WHAT THIS TASK INVOLVES :: Output all the records below, word for word.
+--
Definition modern_read_ndx (c : ModernNdxCodec) : parser (Z * ModernNdxCodec) :=
  b ← read_u8;
  match classify_ndx_lead b with
  | LeadDone => mret (NDX_DONE, c)
  | LeadNegative => b ← read_u8; num ← read_num (prev_val c true) b; mret (commit_ndx c true num)
  | LeadPositive => num ← read_num (prev_val c false) b; mret (commit_ndx c false num)
  end.

(** ** Either codec *)

Inductive NdxCodecEnum := Legacy | Modern (c : ModernNdxCodec).

Definition create_ndx_codec (protocol_version : Z) : NdxCodecEnum :=
  if protocol_version <? 30 then Legacy else Modern modern_new.

Definition write_ndx (c : NdxCodecEnum) (ndx : Z) : NdxCodecEnum * list byte :=
  match c with
  | Legacy => (Legacy, legacy_write_ndx ndx)
  | Modern m => let '(m, out) := modern_write_ndx m ndx in (Modern m, out)
  end.

Definition write_ndx_done (c : NdxCodecEnum) : list byte :=
  match c with Legacy => legacy_write_ndx_done | Modern _ => modern_write_ndx_done end.

Definition read_ndx (c : NdxCodecEnum) : parser (Z * NdxCodecEnum) :=
  match c with
  | Legacy => ndx ← legacy_read_ndx; mret (ndx, Legacy)
  | Modern m => '(ndx, m) ← modern_read_ndx m; mret (ndx, Modern m)
  end.

(** ** Reading from pieces *)

(** [read_ndx_from_carry_async]: decoding is tried on what has arrived, and again from the
    state before when more has.  The source is the pieces that its reads return; [None] when
    the fuel, one more than their number, runs out. *)
Fixpoint read_ndx_from_carry (fuel : nat) (c : NdxCodecEnum) (src : list (list byte)) (carry : list byte)
    : option (result io_error Z * NdxCodecEnum * list (list byte) * list byte) :=
  match fuel with
  | O => None
  | S fuel' =>
      let more :=
        match src with
        | [] => Some (Err UnexpectedEof, c, [], carry)
        | piece :: src' =>
            if decide (piece = []) then Some (Err UnexpectedEof, c, src', carry)
            else read_ndx_from_carry fuel' c src' (carry ++ piece)
        end in
      if decide (carry = []) then more
      else
        match read_ndx c carry with
        | Ok (ndx, c', rest) => Some (Ok ndx, c', src, rest)
        | Err UnexpectedEof => more
        | Err e => Some (Err e, c, src, carry)
        end
  end.

(** ** The last word of a transfer *)

Definition write_goodbye (protocol_version : Z) : list byte :=
  if protocol_version <? 30 then NDX_DONE_LEGACY_BYTES else [NDX_DONE_MODERN_BYTE].

Definition read_goodbye (protocol_version : Z) : parser unit :=
  if protocol_version <? 30 then
    buf ← read_exact 4;
    if decide (i32_from_le buf ≠ NDX_DONE) then fail InvalidData else mret ()
  else
    b ← read_u8;
    if decide (b ≠ NDX_DONE_MODERN_BYTE) then fail InvalidData else mret ().

(** ** A sequence of indices *)

Fixpoint write_all_ndx (c : NdxCodecEnum) (l : list Z) : NdxCodecEnum * list byte :=
  match l with
  | [] => (c, [])
  | ndx :: l' =>
      let '(c, out) := write_ndx c ndx in
      let '(c, out') := write_all_ndx c l' in
      (c, out ++ out')
  end.

Fixpoint read_n_ndx (n : nat) (c : NdxCodecEnum) : parser (list Z * NdxCodecEnum) :=
  match n with
  | O => mret ([], c)
  | S n' =>
      '(ndx, c) ← read_ndx c;
      '(l, c) ← read_n_ndx n' c;
      mret (ndx :: l, c)
  end.

(** Every index but the least [i32]. *)
Definition ndx_ok (ndx : Z) : Prop := - 2 ^ 31 < ndx < 2 ^ 31.

(** ** Numbers and their bytes *)

Lemma swrap_cong a b : cong (2 ^ 32) a b → swrap 32 a = swrap 32 b.
Proof. intros H. rewrite <-(swrap_mod 32 a), <-(swrap_mod 32 b) by lia. unfold cong in H. by rewrite H. Qed.

Lemma swrap_add_diff p n : in_i 32 n → swrap 32 (p + swrap 32 (n - p)) = n.
Proof.
  intros Hn. rewrite (swrap_cong _ n); [by apply swrap_small|].
  rewrite (cong_swrap 32 (n - p)) by lia. apply cong_of_eq. lia.
Qed.

Lemma lor_128 x : 0 ≤ x < 128 → Z.lor x 128 = 128 + x.
Proof. intros Hx. rewrite Z.lor_comm. change 128 with (1 * 2 ^ 7) at 1. rewrite lor_low by lia. lia. Qed.

Lemma land_127 x : Z.land x 127 = x mod 128.
Proof. change 127 with (Z.ones 7). by apply Z.land_ones. Qed.

Lemma land_128_low x : 0 ≤ x < 128 → Z.land x 128 = 0.
Proof. intros Hx. rewrite Z.land_comm. change 128 with (1 * 2 ^ 7). by apply land_low_disjoint. Qed.

Lemma land_128_high x : 0 ≤ x < 128 → Z.land (128 + x) 128 = 128.
Proof.
  intros Hx. rewrite <-lor_128 by done. rewrite Z.land_lor_distr_l, land_128_low by done. done.
Qed.

Lemma decode_full_bytes tag b0 b1 b2 :
  decode_ndx_extended_full tag b0 b1 b2 =
  (uz tag mod 128) * 2 ^ 24 + uz b2 * 2 ^ 16 + uz b1 * 2 ^ 8 + uz b0.
Proof.
  unfold decode_ndx_extended_full. rewrite land_127.
  pose proof (uz_range b0). pose proof (uz_range b1). pose proof (uz_range b2).
  rewrite <-!Z.lor_assoc, (Z.lor_comm (uz b0)), <-Z.lor_assoc.
  rewrite (Z.lor_comm (Z.shiftl (uz b1) 8)), <-Z.lor_assoc.
  rewrite (Z.lor_comm (uz b0)), !Z.shiftl_mul_pow2 by lia.
  rewrite (lor_low 8) by lia. rewrite (lor_low 16) by lia. rewrite (lor_low 24) by lia. lia.
Qed.

Lemma decode_diff_bytes hi lo p :
  decode_ndx_extended_diff hi lo p = swrap 32 (p + (uz hi * 2 ^ 8 + uz lo)).
Proof.
  unfold decode_ndx_extended_diff. pose proof (uz_range lo).
  rewrite Z.shiftl_mul_pow2, lor_low by lia. done.
Qed.

Lemma bind_read_u8 {A} (f : byte → parser A) x s : (read_u8 ≫= f) (x :: s) = f x s.
Proof. done. Qed.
+--
TASK SOLUTION ::
Definition modern_read_ndx (c : ModernNdxCodec) : parser (Z * ModernNdxCodec) :=
  b ← read_u8;
  match classify_ndx_lead b with
  | LeadDone => mret (NDX_DONE, c)
  | LeadNegative => b ← read_u8; num ← read_num (prev_val c true) b; mret (commit_ndx c true num)
  | LeadPositive => num ← read_num (prev_val c false) b; mret (commit_ndx c false num)
  end.

(** ** Either codec *)

Inductive NdxCodecEnum := Legacy | Modern (c : ModernNdxCodec).

Definition create_ndx_codec (protocol_version : Z) : NdxCodecEnum :=
  if protocol_version <? 30 then Legacy else Modern modern_new.

Definition write_ndx (c : NdxCodecEnum) (ndx : Z) : NdxCodecEnum * list byte :=
  match c with
  | Legacy => (Legacy, legacy_write_ndx ndx)
  | Modern m => let '(m, out) := modern_write_ndx m ndx in (Modern m, out)
  end.

Definition write_ndx_done (c : NdxCodecEnum) : list byte :=
  match c with Legacy => legacy_write_ndx_done | Modern _ => modern_write_ndx_done end.

Definition read_ndx (c : NdxCodecEnum) : parser (Z * NdxCodecEnum) :=
  match c with
  | Legacy => ndx ← legacy_read_ndx; mret (ndx, Legacy)
  | Modern m => '(ndx, m) ← modern_read_ndx m; mret (ndx, Modern m)
  end.

(** ** Reading from pieces *)

(** [read_ndx_from_carry_async]: decoding is tried on what has arrived, and again from the
    state before when more has.  The source is the pieces that its reads return; [None] when
    the fuel, one more than their number, runs out. *)
Fixpoint read_ndx_from_carry (fuel : nat) (c : NdxCodecEnum) (src : list (list byte)) (carry : list byte)
    : option (result io_error Z * NdxCodecEnum * list (list byte) * list byte) :=
  match fuel with
  | O => None
  | S fuel' =>
      let more :=
        match src with
        | [] => Some (Err UnexpectedEof, c, [], carry)
        | piece :: src' =>
            if decide (piece = []) then Some (Err UnexpectedEof, c, src', carry)
            else read_ndx_from_carry fuel' c src' (carry ++ piece)
        end in
      if decide (carry = []) then more
      else
        match read_ndx c carry with
        | Ok (ndx, c', rest) => Some (Ok ndx, c', src, rest)
        | Err UnexpectedEof => more
        | Err e => Some (Err e, c, src, carry)
        end
  end.

(** ** The last word of a transfer *)

Definition write_goodbye (protocol_version : Z) : list byte :=
  if protocol_version <? 30 then NDX_DONE_LEGACY_BYTES else [NDX_DONE_MODERN_BYTE].

Definition read_goodbye (protocol_version : Z) : parser unit :=
  if protocol_version <? 30 then
    buf ← read_exact 4;
    if decide (i32_from_le buf ≠ NDX_DONE) then fail InvalidData else mret ()
  else
    b ← read_u8;
    if decide (b ≠ NDX_DONE_MODERN_BYTE) then fail InvalidData else mret ().

(** ** A sequence of indices *)

Fixpoint write_all_ndx (c : NdxCodecEnum) (l : list Z) : NdxCodecEnum * list byte :=
  match l with
  | [] => (c, [])
  | ndx :: l' =>
      let '(c, out) := write_ndx c ndx in
      let '(c, out') := write_all_ndx c l' in
      (c, out ++ out')
  end.

Fixpoint read_n_ndx (n : nat) (c : NdxCodecEnum) : parser (list Z * NdxCodecEnum) :=
  match n with
  | O => mret ([], c)
  | S n' =>
      '(ndx, c) ← read_ndx c;
      '(l, c) ← read_n_ndx n' c;
      mret (ndx :: l, c)
  end.

(** Every index but the least [i32]. *)
Definition ndx_ok (ndx : Z) : Prop := - 2 ^ 31 < ndx < 2 ^ 31.

(** ** Numbers and their bytes *)

Lemma swrap_cong a b : cong (2 ^ 32) a b → swrap 32 a = swrap 32 b.
Proof. intros H. rewrite <-(swrap_mod 32 a), <-(swrap_mod 32 b) by lia. unfold cong in H. by rewrite H. Qed.

Lemma swrap_add_diff p n : in_i 32 n → swrap 32 (p + swrap 32 (n - p)) = n.
Proof.
  intros Hn. rewrite (swrap_cong _ n); [by apply swrap_small|].
  rewrite (cong_swrap 32 (n - p)) by lia. apply cong_of_eq. lia.
Qed.

Lemma lor_128 x : 0 ≤ x < 128 → Z.lor x 128 = 128 + x.
Proof. intros Hx. rewrite Z.lor_comm. change 128 with (1 * 2 ^ 7) at 1. rewrite lor_low by lia. lia. Qed.

Lemma land_127 x : Z.land x 127 = x mod 128.
Proof. change 127 with (Z.ones 7). by apply Z.land_ones. Qed.

Lemma land_128_low x : 0 ≤ x < 128 → Z.land x 128 = 0.
Proof. intros Hx. rewrite Z.land_comm. change 128 with (1 * 2 ^ 7). by apply land_low_disjoint. Qed.

Lemma land_128_high x : 0 ≤ x < 128 → Z.land (128 + x) 128 = 128.
Proof.
  intros Hx. rewrite <-lor_128 by done. rewrite Z.land_lor_distr_l, land_128_low by done. done.
Qed.

Lemma decode_full_bytes tag b0 b1 b2 :
  decode_ndx_extended_full tag b0 b1 b2 =
  (uz tag mod 128) * 2 ^ 24 + uz b2 * 2 ^ 16 + uz b1 * 2 ^ 8 + uz b0.
Proof.
  unfold decode_ndx_extended_full. rewrite land_127.
  pose proof (uz_range b0). pose proof (uz_range b1). pose proof (uz_range b2).
  rewrite <-!Z.lor_assoc, (Z.lor_comm (uz b0)), <-Z.lor_assoc.
  rewrite (Z.lor_comm (Z.shiftl (uz b1) 8)), <-Z.lor_assoc.
  rewrite (Z.lor_comm (uz b0)), !Z.shiftl_mul_pow2 by lia.
  rewrite (lor_low 8) by lia. rewrite (lor_low 16) by lia. rewrite (lor_low 24) by lia. lia.
Qed.

Lemma decode_diff_bytes hi lo p :
  decode_ndx_extended_diff hi lo p = swrap 32 (p + (uz hi * 2 ^ 8 + uz lo)).
Proof.
  unfold decode_ndx_extended_diff. pose proof (uz_range lo).
  rewrite Z.shiftl_mul_pow2, lor_low by lia. done.
Qed.

Lemma bind_read_u8 {A} (f : byte → parser A) x s : (read_u8 ≫= f) (x :: s) = f x s.
Proof. done. Qed.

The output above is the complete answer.